Wagashi/ Nerikiri Tales

Trying

What is Wagashi and Nerikiri?

Look at the pictures of these lovely cakes! I screenshot this from Instagram, if you are interested you can search wagashi or nerikiri. Wagashi (和菓子) is the umbrella term for Japanese sweets/ confectionary that accompanies tea. In a proper traditional tea ceremony, you will have something sweet to offset the bitter greet tea taste. Naturally these are small and bite sized so it does not overpower the tea.

Nerikiri (煉り切り)

Unde Wagashi, Nerikiri is sweet white bean paste that is the basis of the delightful pictures you see up. There are 3 main ingredients to make nerikiri: white bean, glutinouse rice flour and sugar. For the filling it is usually red bean paste, but you can put almost anything inside. The beautiful colours are from the food coloring, and the patterns are from either stamps or tools.

What I Did

Since it was my first try, I followed the recipe properly, I swear.

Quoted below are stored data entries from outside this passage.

(** The counter on each filter tab is the number of words listed
    under that tab when nothing is searched, and the three level
    counters together never exceed the total (a word without a level
    from A1 to C2 is counted in the total only). *)
Theorem stats_count_the_tabs :
  forall (savedWords : list VocabularyItem),
    total (stats savedWords) = length (filteredWords savedWords ALL EmptyString)
    /\ basic (stats savedWords) = length (filteredWords savedWords BASIC EmptyString)
    /\ inter (stats savedWords) = length (filteredWords savedWords INTER EmptyString)
    /\ adv (stats savedWords) = length (filteredWords savedWords ADV EmptyString)
    /\ basic (stats savedWords) + inter (stats savedWords) + adv (stats savedWords)
       <= total (stats savedWords).
Proof.
  intros savedWords. repeat split.
  unfold stats. simpl.
  induction savedWords as [|w l IH]; simpl; [lia|].
  pose proof (levels_are_disjoint w).
  destruct (is_basic w), (is_inter w), (is_adv w); simpl in *; lia.
Qed.

End VocabularyListFacts.

(** ** More on the AI service *)

Section AiServiceMore.
Import Json AiService.

Lemma reply_is_final o reply :
  reply_of o = Some reply -> retryable o = false /\ settled_with o = Resolved reply.
Proof.
  unfold reply_of, retryable, settled_with, busy, failure, reply_of.
  destruct o as [message | status statusText errorMessage [message | c u]]; try done.
  destruct (response_ok status); [|done]. by intros [= <-].
Qed.

(** An outage shorter than the retry budget is invisible to the
    caller: when the first [k] requests meet 429/5xx responses or
    rejected fetches that mention fetch or network, and request [k],
    still within the budget, is answered, the call resolves with that
    answer after exactly [k] waits of two seconds. *)
Theorem transient_outage_is_invisible :
  forall (store : Storage) (net : Network) (retries k : nat) (reply : Reply),
    has_api_key store = true ->
    k <= retries ->
    (forall i, i < k -> transient (net i) = true) ->
    reply_of (net k) = Some reply ->
    callDeepSeek store net retries = (retry_trace k, Resolved reply).
Proof.
  intros store net retries k reply Hkey Hk Hout Hreply.
  destruct (callDeepSeek_with_key store net retries Hkey) as [Hfst Hsnd].
  destruct (attempt_policy net retries 0) as (n & Hn & Htrace & Hbefore & Hlast & Hres).
  cbn [Nat.add] in Hbefore, Hlast, Hres.
  destruct (reply_is_final _ _ Hreply) as [Hfinal Hsettled].
  assert (n = k) as ->.
  { destruct (Nat.lt_trichotomy n k) as [Hlt | [Heq | Hgt]]; [|done|].
    - specialize (Hout n Hlt). apply transient_is_retryable in Hout.
      rewrite Hlast in Hout by lia. discriminate.
    - rewrite Hbefore in Hfinal by done. discriminate. }
  rewrite Hres, Hsettled in Hsnd. rewrite Htrace in Hfst.
  destruct (callDeepSeek store net retries) as [events result].
  simpl in *. by subst.
Qed.
(** A float that a division may produce; [Infinite] is an infinity of
    either sign. *)
Inductive fnum :=
  | Finite (q : Q)
  | Infinite
  | NotANumber.

(** Float division of a count by an area: the rounded quotient, an infinity
    when that is beyond the binary64 numbers; a zero divisor gives an
    infinity, or NaN for [0/0]. *)
Definition fdiv (a b : Q) : fnum :=
  if Qeq_bool b 0 then (if Qeq_bool a 0 then NotANumber else Infinite)
  else
    let q := b64 (a / b) in
    if Qle_bool (pow2 1024) (Qabs q) then Infinite else Finite q.

(** [np.pi], the double nearest to pi. *)
Definition np_pi : Q := 884279719003555 # 281474976710656.

(** A record as the summary reads it: the category, the code of its
    distance bin in the categorical column, the verdict and the name score. *)
Record bin_row := {
  bin_cat : option pystr;
  dist_bin : option nat;
  bin_true_match : cell;
  bin_name_score : option Q
}.

(** The order of the group keys [(category, bin)]. *)
Definition pair_ltb (a b : pystr * nat) : bool :=
  str_ltb a.1 b.1 || (bool_decide (a.1 = b.1) && (a.2 <? b.2)%nat).
Definition pair_lt (a b : pystr * nat) : Prop := pair_ltb a b = true.

(** The observed pairs, each once, in ascending order; a row with a null
    in either key belongs to no group. *)
Definition group_pairs (df : list bin_row) : list (pystr * nat) :=
  foldr (fun r acc =>
           match bin_cat r, dist_bin r with
           | Some c, Some b => insert_key pair_ltb (c, b) acc
           | _, _ => acc
           end) [] df.

Definition bin_group (key : pystr * nat) (df : list bin_row) : list bin_row :=
  List.filter (fun r => bool_decide (bin_cat r = Some key.1 /\ dist_bin r = Some key.2)) df.

(** [x[true_col].eq(v)] *)
Definition true_match_eq (v : pystr) (r : bin_row) : bool :=
  match bin_true_match r with
  | Txt s => bool_decide (s = v)
  | _ => false
  end.
Definition true_match_isna (r : bin_row) : bool :=
  match bin_true_match r with
  | Null => true
  | _ => false
  end.

(** [series.median()]: nulls are skipped; NaN when nothing is left; the
    mean of the two middle values when their number is even. *)
Fixpoint insert_Q (x : Q) (l : list Q) : list Q :=
  match l with
  | [] => [x]
  | y :: r => if Qle_bool x y then x :: l else y :: insert_Q x r
  end.
Definition median (col : list (option Q)) : option Q :=
  let sorted := foldr insert_Q [] (omap id col) in
  let n := length sorted in
  if (n =? 0)%nat then None
  else if Nat.odd n then sorted !! (n / 2)%nat
  else a ← sorted !! (n / 2 - 1)%nat; b ← sorted !! (n / 2)%nat; Some (b64 (b64 (a + b) / 2)).

(** One row of the summary. *)
Record bin_stats := {
  bs_cat : pystr;
  bs_bin : nat;
  n_total : nat;
  n_match : nat;
  n_nonmatch : nat;
  bs_n_mistake : nat;
  bs_n_miss : nat;
  median_name_score : option Q;
  match_c : Q;
  non_match_c : Q;
  bin_id : nat;
  ring_area : Q;
  nonmatch_den : fnum;
  match_den : fnum;
  total_den : fnum
}.

Section DistBins.
(** The intervals of the categorical column, by code: [(left, right)], two
    numbers that binary64 holds exactly. *)
Variable interval_of : nat -> Q * Q.
Variable match_value : pystr.
(** [area_unit == "km2"] *)
Variable km2 : bool.

(** [np.pi * (x.right**2 - x.left**2)], and [area / 1e6]; the bounds of a
    distance bin are far from the range where a square overflows. *)
Definition ring_area_of (b : nat) : Q :=
  let left := (interval_of b).1 in
  let right := (interval_of b).2 in
  let area := b64 (np_pi * b64 (b64 (right * right) - b64 (left * left))) in
  if km2 then b64 (area / 1000000) else area.

Definition count_Q (n : nat) : Q := inject_Z (Z.of_nat n).

Definition summarize_match_miss_by_dist_bin (gdf : list bin_row) : list bin_stats :=
  let keys := group_pairs gdf in
  imap (fun i key =>
          let x := bin_group key gdf in
          let total := length x in
          let matched := length (List.filter (true_match_eq match_value) x) in
          let nonmatch := length (List.filter (fun r => negb (true_match_eq match_value r)) x) in
          let area := ring_area_of key.2 in
          {| bs_cat := key.1;
             bs_bin := key.2;
             n_total := total;
             n_match := matched;
             n_nonmatch := nonmatch;
             bs_n_mistake := length (List.filter (true_match_eq (cps "0")) x);
             bs_n_miss := length (List.filter true_match_isna x);
             median_name_score := median (map bin_name_score x);
             match_c := b64 (ratio matched total);
             non_match_c := b64 (ratio nonmatch total);
             bin_id := S (length (List.filter (fun k => bool_decide (k.1 = key.1)) (take i keys)));
             ring_area := area;
             nonmatch_den := fdiv (count_Q nonmatch) area;
             match_den := fdiv (count_Q matched) area;
             total_den := fdiv (count_Q total) area |})
       keys.
End DistBins.
End Summaries.

(** ** OpenStreetMap records *)
Module Osm.
Import Char Text.
Open Scope N_scope.

(** What a tag column holds in a row: None, NaN, a text, or, after
    [normalize_nulls], [pd.NA]. *)
Inductive tag_value :=
  | NoneValue
  | NaNValue
  | NAValue
  | TextValue (s : pystr).

Section WithUnicode.
Variable ud : UnicodeData.
(** [str.lower] *)
Variable lower : pystr -> pystr.

(** [str(row.get(key, ''))]: [None] is a row without the column. *)
Definition shown (v : option tag_value) : pystr :=
  match v with
  | None => []
  | Some NoneValue => cps "None"
  | Some NaNValue => cps "nan"
  | Some NAValue => cps "<NA>"
  | Some (TextValue s) => s
  end.

(** [s.lower() in ['nan', 'none']] *)
Definition nan_like (s : pystr) : bool :=
  bool_decide (lower s ∈ [cps "nan"; cps "none"]).

(** [num] and [street] after the two tests. *)
Definition address_part (v : option tag_value) : pystr :=
  let s := strip ud (shown v) in
  if nan_like s then [] else s.

(** [build_address(row)], on the three columns it reads. *)
Definition build_address (housenumber street housename : option tag_value) : pystr :=
  let num := address_part housenumber in
  let street := address_part street in
  match num, street with
  | _ :: _, _ :: _ => num ++ [SPACE] ++ street
  | _, _ :: _ => street
  | _, [] =>
      let housename := strip ud (shown housename) in
      match housename with
      | _ :: _ => if nan_like housename then cps "N/A" else housename
      | [] => cps "N/A"
      end
  end.

(** [str.lower] and [str.capitalize] on ASCII texts. *)
Definition ascii_tolower (c : N) : N := if ascii_upper_letter c then c + 32 else c.
Definition capitalize (s : pystr) : pystr :=
  match s with
  | [] => []
  | c :: r => ascii_toupper c :: map ascii_tolower r
  end.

So lack of guidance and be a tricky thing, so here is my very first attempt on making pretty cherry blossom. You can see that I may have to practice a lot more. The bean paste is fiddly and if your hands are too dry the bean paste will stick. If hands are too wet, this nerikiri ends up dissolving when trying to shape.

After a few tries, I have a more respectable Chrysanthemum that’s blue and white. I know I am proud of my second attempt. And I will let you in a secret: these are made from peanuts.

Problem: White Bean Paste

If you are Japanese or have an Asian background, eating bean as sweets will not bother you. But for many Westerners, the word bean really shocks. It’s high in protein, and it’s good for you, but my Western friends simply balked at white bean paste and sweet. Problem with peanuts is that some of my friends are allergic to peanuts, like deathly allergic.


Hence my experiment with nuts. I got a bag of expired nuts (because cheap is important) and boiled them to death. After hours of boiling, and no joke about hours, I have a mish- mash of very interesting looking combo. Basically, the harder nuts, which are basically seeds like Brazil and almond refusing to soften; my aim was to soften the hazelnuts, but that did not work for me. The ones that turned into mush was walnut and cashews.

As you can see, this nerikiri is very unattractive. The brown skin has rendered a dull colour, and the top is erm… nutella because I cannot be bothered anymore to make this look beautiful.

Lesson Learned

If you want to make nerikiri, it has to be from the legume family like peanuts and beans. If you are interested in other desserts unique to Japan, this recipe book is a good start. It takes time to YouTube all the recipes, and some are spoken in Japanese. To do it the traditional way, it does take a while. Most recipes recommended changing the water three times between boiling to reduce the unique bean smell. Even with peanuts, I did the water change to reduce the oil that gets released when you boil peanuts. Although I am not sure if that reduces the allergic reaction, but no one is keen to try it.

It is good fun, well… if you have three hours to play with the dough that is. The shaping takes the longest time, because you have to work carefully for the effect.